Carrie then pleads at some length with Ed to take Allie back—again for the sake of the children—but this time closes with a little bombshell: 

Allie is going to Atlantic City, and what the end of that trip will be, no one can tell. –C.

The Traymore, where Allie was at the time of the murder. Circa 1901. Courtesy Library of Congress.

Why Atlantic City? Allie and Arthur had already fled one lonely tourist town, but that one had been in New York State. Atlantic City was in New Jersey . . . outside of New York jurisdiction. On January 2, 1903, Allie went on alone to Atlantic City, where she stayed until a telegram arrived from Arthur, asking her to meet him back in New York on February 23. They stayed overnight at the Hotel Victoria, presumably discussing their forthcoming reply to Ed’s suit for divorce. The next day, Arthur returned to Buffalo on an overnight train, and Allie returned to Atlantic City. At the station, the two parted with mutual assurances that their love remained as strong as ever.

It was the last time they would ever see each other.
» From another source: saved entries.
(* ===== verification/PreparedText.v ===== *)
(** * [quick_ratio] over prepared line multisets (src/src/diff/Ratio.cpp)

    Each distinct line of a column gets an id shared by both sides; a row keeps
    the sorted runs of its line ids. [QuickPrepared] merges two runs,
    [RatioEngine::QuickRatio] counts on the texts themselves. *)

From Stdlib Require Import ZArith Lia.
From stdpp Require Import base option numbers list gmap sorting.
From S2P Require Import Prelude Dbl Interner Consumer FunctionTable.

Inductive CellState := StateNull | StateEmptyStr | StateBlob | StateText.

#[export] Instance CellState_eq_dec : EqDecision CellState.
Proof. solve_decision. Defined.

Record PreparedText := MkPrepared {
  PState : CellState;
  PBegin : Z;
  PCount : Z;
  PPieces : Z;
}.

Definition EmptyPrepared (s : CellState) : PreparedText := MkPrepared s 0 0 0.

Abbreviation run := (Z * Z)%type.

Record PreparedColumn := MkPreparedColumn {
  PRows : sided (list PreparedText);
  PRuns : sided (list run);
  LineIds : gmap text Z;
}.

Definition EmptyPreparedColumn : PreparedColumn :=
  MkPreparedColumn (MkSided [] []) (MkSided [] []) ∅.

(** [str.split("\n")]: the piece before the next newline, then the rest. *)
Fixpoint pieces_from (Piece Text : text) : list text :=
  match Text with
  | [] => [Piece]
  | Ch :: t => if bool_decide (Ch = x0a) then Piece :: pieces_from [] t else pieces_from (Piece ++ [Ch]) t
  end.
Definition SplitPieces (Text : text) : list text := pieces_from [] Text.

(** [LineIds.emplace]: a new line gets the next id. *)
Definition line_id (Ids : gmap text Z) (Piece : text) : gmap text Z * Z :=
  match Ids !! Piece with
  | Some i => (Ids, i)
  | None => let i := w32 (Z.of_nat (size Ids)) in (<[Piece := i]> Ids, i)
  end.
Fixpoint line_ids (Ids : gmap text Z) (Pieces : list text) : gmap text Z * list Z :=
  match Pieces with
  | [] => (Ids, [])
  | Piece :: Pieces' =>
      let '(Ids, i) := line_id Ids Piece in
      let '(Ids, l) := line_ids Ids Pieces' in
      (Ids, i :: l)
  end.

(** The runs of equal ids of a sorted list. *)
Fixpoint runs_of (Ids : list Z) : list run :=
  match Ids with
  | [] => []
  | i :: Ids' =>
      match runs_of Ids' with
      | (j, n) :: r => if (i =? j)%Z then (j, w32 (n + 1)) :: r else (i, 1%Z) :: (j, n) :: r
      | [] => [(i, 1%Z)]
      end
  end.

(** One row: the line ids and runs so far, and the row's entry. *)
Definition prepare_row (Column : TextColumn) (Row : nat) (Ids : gmap text Z) (Runs : list run)
    : res (gmap text Z * list run * PreparedText) :=
  Cell ← CellOf Column Row;
  if CellNull Cell then Ok (Ids, Runs, EmptyPrepared StateNull)
  else if CellBlob Cell then Ok (Ids, Runs, EmptyPrepared StateBlob)
  else if bool_decide (CellBytes Cell = []) then Ok (Ids, Runs, EmptyPrepared StateEmptyStr)
  else
    let Pieces := SplitPieces (CellBytes Cell) in
    let '(Ids, l) := line_ids Ids Pieces in
    let New := runs_of (merge_sort Z.le l) in
    let Begin := w32 (Z.of_nat (length Runs)) in
    let Runs := Runs ++ New in
    Ok (Ids, Runs, MkPrepared StateText Begin (w32 (w32 (Z.of_nat (length Runs)) - Begin))
                     (Z.of_nat (length Pieces))).

Fixpoint prepare_rows (Column : TextColumn) (n Row : nat) (Ids : gmap text Z) (Runs : list run)
    : res (gmap text Z * list run * list PreparedText) :=
  match n with
  | O => Ok (Ids, Runs, [])
  | S n' =>
      '(Ids, Runs, Out) ← prepare_row Column Row Ids Runs;
      '(Ids, Runs, Rest) ← prepare_rows Column n' (S Row) Ids Runs;
      Ok (Ids, Runs, Out :: Rest)
  end.

Definition PrepareColumn (Columns : sided TextColumn) : res PreparedColumn :=
  '(Ids, MainRuns, MainRows) ← prepare_rows (main_of Columns) (ColumnSize (main_of Columns)) 0 ∅ [];
  '(Ids, DiffRuns, DiffRows) ← prepare_rows (diff_of Columns) (ColumnSize (diff_of Columns)) 0 Ids [];
  Ok (MkPreparedColumn (MkSided MainRows DiffRows) (MkSided MainRuns DiffRuns) Ids).

(** The merge of two runs; one of the two cursors moves in every step. *)
Fixpoint merge_matches (fuel : nat) (RunA RunB : list run) (Matches : Z) : Z :=
  match fuel, RunA, RunB with
  | S fuel', (i, n) :: RunA', (j, m) :: RunB' =>
      if (i <? j)%Z then merge_matches fuel' RunA' RunB Matches
      else if (j <? i)%Z then merge_matches fuel' RunA RunB' Matches
      else merge_matches fuel' RunA' RunB' (w64 (Matches + Z.min n m))
  | _, _, _ => Matches
  end.

(** [2.0 * matches / length]. *)
Definition match_ratio (Matches Length : Z) : dbl :=
  ddiv (dmul (d_of_Z 2) (d_of_Z Matches)) (d_of_Z Length).

Definition row_runs (c : PreparedColumn) (s : Side) (p : PreparedText) : list run :=
  take (Z.to_nat (PCount p)) (drop (Z.to_nat (PBegin p)) (at_side s (PRuns c))).

Definition blob_error (Name : text) : exn :=
  DiaphoraWouldRaise (B "D:163 quick_ratio")
    (B "TypeError: a bytes-like object is required, not 'str' (BLOB in " ++ Name ++ B ")").

Definition QuickPrepared (c : PreparedColumn) (SideA : Side) (RowA : nat) (SideB : Side) (RowB : nat)
    (Name : text) : res dbl :=
  A ← at_row (at_side SideA (PRows c)) RowA;
  C ← at_row (at_side SideB (PRows c)) RowB;
  if bool_decide (PState A = StateNull) || bool_decide (PState C = StateNull) then Ok d0
  else if bool_decide (PState A = StateEmptyStr) || bool_decide (PState C = StateEmptyStr) then Ok d0
  else if bool_decide (PState A = StateBlob) || bool_decide (PState C = StateBlob) then
    Throw (blob_error Name)
  else
    let RunA := row_runs c SideA A in
    let RunB := row_runs c SideB C in
    Ok (match_ratio (merge_matches (length RunA + length RunB) RunA RunB 0) (w64 (PPieces A + PPieces C))).

(** ** [RatioEngine::QuickRatio] on two texts *)

Fixpoint count_available (Available : gmap text Z) (Pieces : list text) : gmap text Z :=
  match Pieces with
  | [] => Available
  | p :: Pieces' => count_available (<[p := (default 0 (Available !! p) + 1)%Z]> Available) Pieces'
  end.

Fixpoint take_available (Available : gmap text Z) (Pieces : list text) (Matches : Z) : Z :=
  match Pieces with
  | [] => Matches
  | p :: Pieces' =>
      match Available !! p with
      | Some n =>
          if (0 <? n)%Z then take_available (<[p := (n - 1)%Z]> Available) Pieces' (w64 (Matches + 1))
          else take_available Available Pieces' Matches
      | None => take_available Available Pieces' Matches
      end
  end.

Definition QuickRatio (A C : option text) : dbl :=
  match A, C with
  | Some ((_ :: _) as a), Some ((_ :: _) as c) =>
      let PiecesA := SplitPieces a in
      let PiecesB := SplitPieces c in
      match_ratio (take_available (count_available ∅ PiecesB) PiecesA 0)
        (Z.of_nat (length PiecesA + length PiecesB))
  | _, _ => d0
  end.

Example quick_ratio_lines :
  QuickRatio (Some (B "a" ++ x0a :: B "b")) (Some (B "b" ++ x0a :: B "c" ++ [x0a])) = dlit 2 5.
Proof. vm_compute. reflexivity. Qed.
Arthur arrived in Buffalo on the morning of February 25. He spent the day meeting with friends and checking on a few repairs being made to his electric automobile. Edwin Burdick went about his business, too, though probably anxious awaiting his wife’s impending answer to the divorce suit, which was due in less than forty-eight hours.

The next morning, February 26, was cold and clear, with the forecast calling for snow late that evening. Ed spent the day at his factory, and then around five o’clock met with his attorneys to talk over the divorce. Then he went home, shined his shoes with an electric buffer he had purchased, read a bedtime story to his daughters, and said he was going to read a bit before turning in.
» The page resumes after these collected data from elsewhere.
(** Two exports read one after the other, the texts of the diff's interned
    after the main's. *)
Lemma ingest_two (Db : DiffDatabase) (PathMain PathDiff : text) (ids : Interners)
    (SideM SideD : SideTables) (StmtM StmtD : Statement) :
  readable_export Db MainSide SideM StmtM -> readable_export Db DiffSide SideD StmtD -> wf_ids ids ->
  room ids (N.of_nat (3 * (length (RowsOf StmtM) + length (RowsOf StmtD)))) ->
  exists M D ids1 ids2,
    IngestExport Db MainSide PathMain ids = Ok (M, ids1) /\ IngestExport Db DiffSide PathDiff ids1 = Ok (D, ids2) /\
    let Tables := MkSided (Functions M) (Functions D) in
    small_tables Tables -> wf_ids ids2 /\ wf_tables Tables ids2.
Proof.
  intros [LM CM PM WM] [LD CD PD WD] Hwf Hroom.
  destruct (IngestExport_complete Db MainSide PathMain ids SideM StmtM LM Hwf CM PM WM) as (M & ids1 & EM & Hwf1 & G1 & IM & R1);
    [eapply room_le; [exact Hroom|lia]|].
  destruct (IngestExport_complete Db DiffSide PathDiff ids1 SideD StmtD LD Hwf1 CD PD WD) as (D & ids2 & ED & Hwf2 & G2 & ID & _);
    [apply R1; eapply room_le; [exact Hroom|lia]|].
  exists M, D, ids1, ids2. split; [done|]. split; [done|]. intros Tables Hsmall. split; [done|].
  split; [|exact Hsmall]. intros []; cbn [Tables RatioEngine.Table at_side main_of diff_of].
  - apply (wf_table_grows ids1); [done|by apply (ingested_wf_table StmtM)].
  - by apply (ingested_wf_table StmtD).
Qed.

(** C9: Reading two exports one after the other, the texts of the diff's
    interned after the main's, makes tables on which the ratio engine answers
    every sequence of calls as Python's [check_ratio] does on those tables. *)
Theorem ingest_then_ratios (Db : DiffDatabase) (PathMain PathDiff : text) (ids : Interners)
    (SideM SideD : SideTables) (StmtM StmtD : Statement) :
  readable_export Db MainSide SideM StmtM -> readable_export Db DiffSide SideD StmtD -> wf_ids ids ->
  room ids (N.of_nat (3 * (length (RowsOf StmtM) + length (RowsOf StmtD)))) ->
  exists M D ids1 ids2,
    IngestExport Db MainSide PathMain ids = Ok (M, ids1) /\ IngestExport Db DiffSide PathDiff ids1 = Ok (D, ids2) /\
    let Tables := MkSided (Functions M) (Functions D) in
    small_tables Tables ->
    wf_ids ids2 /\ wf_tables Tables ids2 /\
    forall IsSameProcessor cs, Forall (call_ok ids2) cs ->
      (run_calls (engine_call Tables IsSameProcessor ids2) cs EmptyImpl).2
      = (run_calls (python_call Tables IsSameProcessor ids2) cs ∅).2.
Proof.
  intros HM HD Hwf Hroom.
  destruct (ingest_two Db PathMain PathDiff ids SideM SideD StmtM StmtD HM HD Hwf Hroom) as (M & D & ids1 & ids2 & EM & ED & H).
  exists M, D, ids1, ids2. split; [done|]. split; [done|]. intros Tables Hsmall. destruct (H Hsmall) as [Hwf2 HT].
  split; [done|]. split; [done|]. intros IsSame cs Hcs.
  by destruct (run_calls_simulates Tables IsSame ids2 cs Hwf2 HT Hcs EmptyImpl (impl_ok_empty _ _)) as (s' & -> & _).
Qed.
He returned downstairs to stoke the furnace. Around ten-thirty, one of the domestics—returning from her day off—surprised Ed in his underclothing, standing just outside the door to his den. Without acknowledging her, Ed quietly slipped into the den.

In his den, Ed took off his trousers, folding them neatly at the end of a very long divan or couch that took up most of the tiny room. He set his glasses neatly on top of a small bookcase and lay down on his couch, perhaps either to read or doze off. By this time, all of the house’s occupants were in their rooms upstairs: the three children, two servants, and Mrs. Hull.
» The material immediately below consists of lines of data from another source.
(* ===== verification/RatioSamples.v ===== *)
(** * A concrete pair of exports

    Two small exports, what a connection answers about them, and the theorems
    with hypotheses about ingest and the ratios applied to them. *)

From Stdlib Require Import ZArith Lia SpecFloat.
From stdpp Require Import base option numbers list gmap.
From S2P Require Import Prelude Dbl Interner Unmatched Consumer SideTables FunctionTable Ingest IngestSpec.
From S2P Require Import PreparedText PreparedTextSpec RatioEngine RatioCache RatioSpec RatioHistory.

(** ** What SQLite answers *)

Definition null_column : Column := MkColumn SqlNull 0 d0 [].
Definition int_column (z : Z) : Column := MkColumn SqlInteger z (d_of_Z z) [].
Definition text_column (t : text) : Column := MkColumn SqlText 0 d0 t.
Definition real_column (x : dbl) : Column := MkColumn SqlReal 0 x [].

Fixpoint assoc (Name : text) (l : list (text * Column)) : Column :=
  match l with
  | [] => null_column
  | (n, c) :: l' => if bool_decide (n = Name) then c else assoc Name l'
  end.

Definition sample_columns : list text := ColumnNames ++ [B "cast(f.md_index as real)"; B "cast(f.address as real)"].

(** A row: the columns not listed are NULL. *)
Definition sample_row (l : list (text * Column)) : list Column := map (fun n => assoc n l) sample_columns.

Definition function_row (Id : Z) (Name Address Hash Pseudo Md : text) (Constants : text) : list Column :=
  sample_row [(B "id", int_column Id); (B "name", text_column Name); (B "address", text_column Address);
    (B "bytes_hash", text_column Hash); (B "pseudocode", text_column Pseudo); (B "clean_pseudo", text_column Pseudo);
    (B "clean_assembly", text_column (B "mov" ++ x0a :: B "ret")); (B "md_index", text_column Md);
    (B "indegree", int_column 2); (B "outdegree", int_column 0); (B "cyclomatic_complexity", int_column 3);
    (B "switches", text_column (B "[]")); (B "constants", text_column Constants); (B "constants_count", int_column 1);
    (B "cast(f.md_index as real)", real_column (dlit 3 2))].

Definition lines (l : list text) : text := mjoin (map (fun t => t ++ [x0a]) l).

Definition quoted (t : text) : text := x22 :: t ++ [x22].

Definition main_statement : Statement := MkStatement sample_columns
  [function_row 1 (B "sub_401000") (B "4198400") (B "aa") (lines [B "int a;"; B "return a;"]) (B "1.5") (B "[" ++ quoted (B "key") ++ B "]");
   function_row 2 (B "main") (B "4202496") (B "bb") (lines [B "main"]) (B "2.25") (B "[]");
   function_row 3 (B "broken") (B "-7") (B "cc") (lines [B "main"]) (B "x") (B "[")].
Definition diff_statement : Statement := MkStatement sample_columns
  [function_row 1 (B "sub_402000") (B "4206592") (B "ab") (lines [B "int b;"; B "return a;"]) (B "1.5") (B "[" ++ quoted (B "key") ++ B "]");
   function_row 2 (B "main") (B "8392704") (B "bb") (lines [B "main"]) (B "2.25") (B "[]")].

Definition count_statement (n : Z) : Statement := MkStatement [B "count(*)"] [[int_column n]].
Definition info_statement (Columns : list text) : Statement :=
  MkStatement [B "cid"; B "name"] (map (fun c => [int_column 0; text_column c]) Columns).

Definition sample_answer (Sql : text) : Statement :=
  if bool_decide (Sql = functions_sql (B "main")) then main_statement
  else if bool_decide (Sql = functions_sql (B "diff")) then diff_statement
  else if bool_decide (Sql = B "pragma main.table_info(functions)") then info_statement ColumnNames
  else if bool_decide (Sql = B "pragma diff.table_info(functions)") then info_statement ColumnNames
  else if bool_decide (take 15 Sql = B "select count(*)") then count_statement 1
  else MkStatement [] [].

Definition sample_db : DiffDatabase := MkDatabase (fun Sql => Ok (sample_answer Sql)) (fun _ _ => Ok true).

(** The same connection without the functions table of the diff. *)
Definition poor_db : DiffDatabase :=
  MkDatabase (fun Sql => Ok (sample_answer Sql)) (fun Schema Table => Ok (negb (bool_decide (Table = B "functions")))).

Definition side_of (Db : DiffDatabase) (w : Side) : SideTables :=
  match LoadSideTables Db w with Ok s => s | Throw _ => MkSideTables [] [] [] 0 false end.

#[local] Instance small_column_dec (c : Column) : Decision (small_column c).
Proof. unfold small_column. apply _. Defined.

Lemma sample_statement_wf (Stmt : Statement) : Stmt = main_statement \/ Stmt = diff_statement -> wf_statement Stmt.
Proof.
  intros H. split.
  - exists ColumnNames, (B "cast(f.md_index as real)"), (B "cast(f.address as real)").
    split; [by destruct H as [-> | ->]|]. split; apply (bool_decide_unpack _); by vm_compute.
  - destruct H as [-> | ->]; apply (bool_decide_unpack _); by vm_compute.
Qed.

Lemma sample_export_main : readable_export sample_db MainSide (side_of sample_db MainSide) main_statement.
Proof. split; [by vm_compute|by vm_compute|by vm_compute|apply sample_statement_wf; by left]. Qed.

Lemma sample_export_diff : readable_export sample_db DiffSide (side_of sample_db DiffSide) diff_statement.
Proof. split; [by vm_compute|by vm_compute|by vm_compute|apply sample_statement_wf; by right]. Qed.

Lemma empty_ids_wf : wf_ids EmptyInterners.
Proof. split; by apply wf_empty. Qed.

(** ** The ingested tables *)

Definition unpack_export (r : res (ExportData * Interners)) : FunctionTable * Interners :=
  match r with Ok (E, ids) => (Functions E, ids) | Throw _ => (EmptyTable, EmptyInterners) end.
Definition ingested_main : FunctionTable * Interners :=
  unpack_export (IngestExport sample_db MainSide (B "a.sqlite") EmptyInterners).
Definition ingested_diff : FunctionTable * Interners :=
  unpack_export (IngestExport sample_db DiffSide (B "b.sqlite") ingested_main.2).
Definition sample_tables : sided FunctionTable := MkSided ingested_main.1 ingested_diff.1.
Definition sample_ids2 : Interners := ingested_diff.2.

Lemma sample_room : room EmptyInterners (N.of_nat (3 * (length (RowsOf main_statement) + length (RowsOf diff_statement)))).
Proof. by split. Qed.

Lemma sample_small : small_tables sample_tables.
Proof. split_and!; unfold small_columns; by vm_compute. Qed.

Lemma sample_tables_wf : wf_ids sample_ids2 /\ wf_tables sample_tables sample_ids2.
Proof.
  destruct (ingest_two sample_db (B "a.sqlite") (B "b.sqlite") EmptyInterners _ _ main_statement diff_statement
    sample_export_main sample_export_diff empty_ids_wf sample_room) as (M & D & ids1 & ids2 & EM & ED & H).
  assert (ingested_main = (Functions M, ids1)) as E1 by (unfold ingested_main; by rewrite EM).
  assert (ingested_diff = (Functions D, ids2)) as E2 by (unfold ingested_diff; by rewrite E1; cbn [snd]; rewrite ED).
  pose proof sample_small as HS. unfold sample_tables, sample_ids2 in *. rewrite E1, E2 in *. by apply H.
Qed.

(** ** Calls *)

(** A candidate of the two functions of rows [r1] and [r2]. *)
Definition candidate (a b : AddrId) (r1 r2 : Z) : HeuristicRow :=
  MkRow a b r1 r2 MainSide DiffSide 1 1 0 None None (Some (dlit 3 2)) (Some (dlit 3 2)).

Definition sample_calls : list call :=
  [CallCheck (candidate 1 4 0 0) Sql; CallCompare 0 0; CallCompare 1 1; CallCompare 2 1; CallDeep 0 0;
   CallCached 1 4; CallCached 3 5; CallSeed 3 5 d1; CallCached 3 5; CallCheck (candidate 2 4 kNoRow 0) Sql].

Lemma sample_addr_ok (Id : AddrId) : (Id <= 5)%N -> known_addr sample_ids2 Id.
Proof.
  intros H. destruct (decide (Id = kNoneAddr)) as [->|]; [by left|right].
  unfold known, kNoneAddr in *. assert (Size (Addrs_ sample_ids2) = 5%N) as -> by (by vm_compute). lia.
Qed.

Lemma sample_calls_ok : Forall (call_ok sample_ids2) sample_calls.
Proof.
  repeat (apply Forall_cons; split; [unfold call_ok; split_and?; first [by apply sample_addr_ok|done]|]).
  apply Forall_nil. exact I.
Qed.

Abbreviation sample_engine := (engine_call sample_tables true sample_ids2).
Definition sample_run : Impl * list (res (option dbl)) := run_calls sample_engine sample_calls EmptyImpl.

Lemma sample_reachable : reachable sample_tables true sample_ids2 sample_run.1.
Proof. exists sample_calls. split; [apply sample_calls_ok|done]. Qed.

Lemma IngestExport_reads_the_table_witness :
  (exists E, IngestExport poor_db DiffSide (B "b.sqlite") EmptyInterners = Ok (E, EmptyInterners) /\ Problems E <> []) /\
  (exists E ids', IngestExport sample_db MainSide (B "a.sqlite") EmptyInterners = Ok (E, ids') /\
     AnyColumnUtf8Bad (Functions E) = [false; false; false] /\ FindRow 2 (Functions E) = Some 1%Z).
Proof.
  split.
  - destruct (IngestExport_reads_the_table poor_db DiffSide (B "b.sqlite") EmptyInterners (side_of poor_db DiffSide))
      as [H _]; [by vm_compute|apply empty_ids_wf|].
    destruct H as (E & H1 & _ & H2); [by vm_compute|]. by exists E.
  - destruct (IngestExport_reads_the_table sample_db MainSide (B "a.sqlite") EmptyInterners (side_of sample_db MainSide))
      as [_ H]; [apply sample_export_main|apply empty_ids_wf|].
    destruct (H main_statement) as (E & ids' & H1 & _ & _ & H2); [apply sample_export_main..|by split|].
    exists E, ids'. split; [done|]. split; [rewrite (in_bad _ _ _ H2); by vm_compute|].
    assert (Functions E = ingested_main.1) as -> by (unfold ingested_main; by rewrite H1). by vm_compute.
Defined.

Lemma sample_tables_are (M D : ExportData) (ids1 ids2 : Interners) :
  IngestExport sample_db MainSide (B "a.sqlite") EmptyInterners = Ok (M, ids1) ->
  IngestExport sample_db DiffSide (B "b.sqlite") ids1 = Ok (D, ids2) ->
  MkSided (Functions M) (Functions D) = sample_tables /\ ids2 = sample_ids2.
Proof.
  intros EM ED.
  assert (ingested_main = (Functions M, ids1)) as E1 by (unfold ingested_main; rewrite EM; reflexivity).
  assert (ingested_diff = (Functions D, ids2)) as E2
    by (unfold ingested_diff; rewrite E1; cbn [snd]; rewrite ED; reflexivity).
  clear EM ED. unfold sample_tables, sample_ids2. rewrite E1, E2. split; reflexivity.
Qed.

Lemma ingest_then_ratios_witness :
  (run_calls (engine_call sample_tables true sample_ids2) sample_calls EmptyImpl).2
  = (run_calls (python_call sample_tables true sample_ids2) sample_calls ∅).2.
Proof.
  destruct (ingest_then_ratios sample_db (B "a.sqlite") (B "b.sqlite") EmptyInterners _ _ main_statement diff_statement
    sample_export_main sample_export_diff empty_ids_wf sample_room) as (M & D & ids1 & ids2 & EM & ED & H).
  destruct (sample_tables_are M D ids1 ids2 EM ED) as [HT HI]. cbv zeta in H. rewrite HT, HI in H.
  exact (proj2 (proj2 (H sample_small)) true sample_calls sample_calls_ok).
Defined.

Lemma engine_refines_check_ratio_witness :
  run_calls (python_call sample_tables true sample_ids2) sample_calls ∅
  = (Ratios sample_ids2 sample_run.1, sample_run.2).
Proof.
  pose proof (engine_refines_check_ratio sample_tables true sample_ids2 sample_calls
    (proj1 sample_tables_wf) (proj2 sample_tables_wf) sample_calls_ok) as H.
  unfold sample_run. destruct (run_calls sample_engine sample_calls EmptyImpl) as [s a].
  destruct (run_calls (python_call _ _ _) sample_calls ∅) as [D e]. destruct H as [-> <-]. done.
Defined.

Lemma ratios_are_unit_witness : Forall (fun e => unit_double (CacheRatio e)) (CacheSnapshot sample_run.1) /\
  length (CacheSnapshot sample_run.1) = 3.
Proof.
  pose proof (ratios_are_unit sample_tables true sample_ids2 (proj1 sample_tables_wf) (proj2 sample_tables_wf)
    sample_calls sample_calls_ok) as H.
  split; [|by vm_compute]. unfold sample_run. destruct (run_calls sample_engine sample_calls EmptyImpl) as [s a]. apply H.
  repeat (apply Forall_cons; split; [exact I || apply unit_d1|]). apply Forall_nil. exact I.
Defined.

(** The state after the ratio of the first pair is computed. *)
Definition first_ratio : Impl * res dbl := CheckRatio sample_tables true sample_ids2 (candidate 1 4 0 0) Sql EmptyImpl.

Lemma empty_reachable : reachable sample_tables true sample_ids2 EmptyImpl.
Proof. by exists []. Qed.

Lemma ratio_is_final_witness :
  run_res (CheckRatio sample_tables true sample_ids2 (candidate 1 4 0 0) Python)
    (run_calls sample_engine sample_calls first_ratio.1).1 = Ok d1.
Proof.
  refine (proj2 (ratio_is_final sample_tables true sample_ids2 (proj1 sample_tables_wf) (proj2 sample_tables_wf)
    EmptyImpl first_ratio.1 (candidate 1 4 0 0) Sql Python d1 sample_calls empty_reachable _ sample_calls_ok _ _)).
  - pose proof sample_calls_ok as H. by apply Forall_cons in H as [H _].
  - intros H. repeat (apply elem_of_cons in H as [H|H]; [done|]). by apply elem_of_nil in H.
  - by vm_compute.
Defined.

Lemma throw_run {S A : Type} (r : S * res A) :
  (match r.2 with Throw _ => true | Ok _ => false end) = true -> exists s e, r = (s, Throw e).
Proof. destruct r as [s [a|e]]; [done|]. intros _. by exists s, e. Qed.

Lemma failing_call : exists s e, sample_engine (CallCompare 2 0) sample_run.1 = (s, Throw e).
Proof. apply throw_run. vm_compute. reflexivity. Qed.

Lemma failed_call_stores_nothing_witness :
  exists s, (sample_engine (CallCompare 2 0) sample_run.1).1 = s /\ Ratios sample_ids2 s = Ratios sample_ids2 sample_run.1.
Proof.
  destruct failing_call as (s & e & E). exists s. split; [exact (f_equal fst E)|].
  exact (proj1 (failed_call_stores_nothing sample_tables true sample_ids2 (proj1 sample_tables_wf) (proj2 sample_tables_wf)
    sample_run.1 s (CallCompare 2 0) e sample_reachable (conj (Zle_0_nat 2) (Z.le_refl 0)) E)).
Defined.

Lemma perfect_ratio_witness : exists m,
  method_values sample_tables (MainSide, 0%nat) (DiffSide, 0%nat) Sql (Some (dlit 3 2)) (Some (dlit 3 2)) = Ok m /\
  perfect m = true.
Proof.
  destruct (perfect_ratio sample_tables true sample_ids2 (proj1 sample_tables_wf) (proj2 sample_tables_wf)
    EmptyImpl first_ratio.1 (candidate 1 4 0 0) Sql d1 empty_reachable) as (m & Hm & Hp).
  - pose proof sample_calls_ok as H. by apply Forall_cons in H as [H _].
  - by vm_compute.
  - by vm_compute.
  - exists m. split; [exact Hm|by apply Hp].
Defined.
But sometime between ten-thirty and two o’clock the next morning, a person or persons visited Ed in his little private den. And sometime in that same interval, Ed Burdick was bludgeoned to death with a heavy, blunt instrument.

Ed Burdick's den. Public domain.

The only known extant image of the crime scene. Author’s collection.

I will present what investigators found next time, but for now suffice it to say that whoever killed Ed Burdick did so in a perfect storm of rage. This was no burglary gone south or even the result of a heated argument that came to fisticuffs. No, in this case Ed Burdick’s murderer continued a vicious assault long after the victim was dead—probably after the first or second of at least eleven separate blows, which caved in the man’s skull and splattered the couch with sticky bits of brain tissue.

(Try mimicking for yourself the action of eleven hard blows, nine or ten of which are delivered after you can see plainly that your victim is dead. It takes some doing.)

There is more to come, but for now I’ll add that the only perimortem wounds found on Ed’s body were a badly contused hand and a broken finger—classic defensive wounds. Ed had seen his killer or killers and understood their intention; he had thrown up a hand to ward off a blow aimed at his head. After that, his killer or killers finished the job decisively.

Ed Burdick was dead—and had died while still married to Allie. The divorce case was over.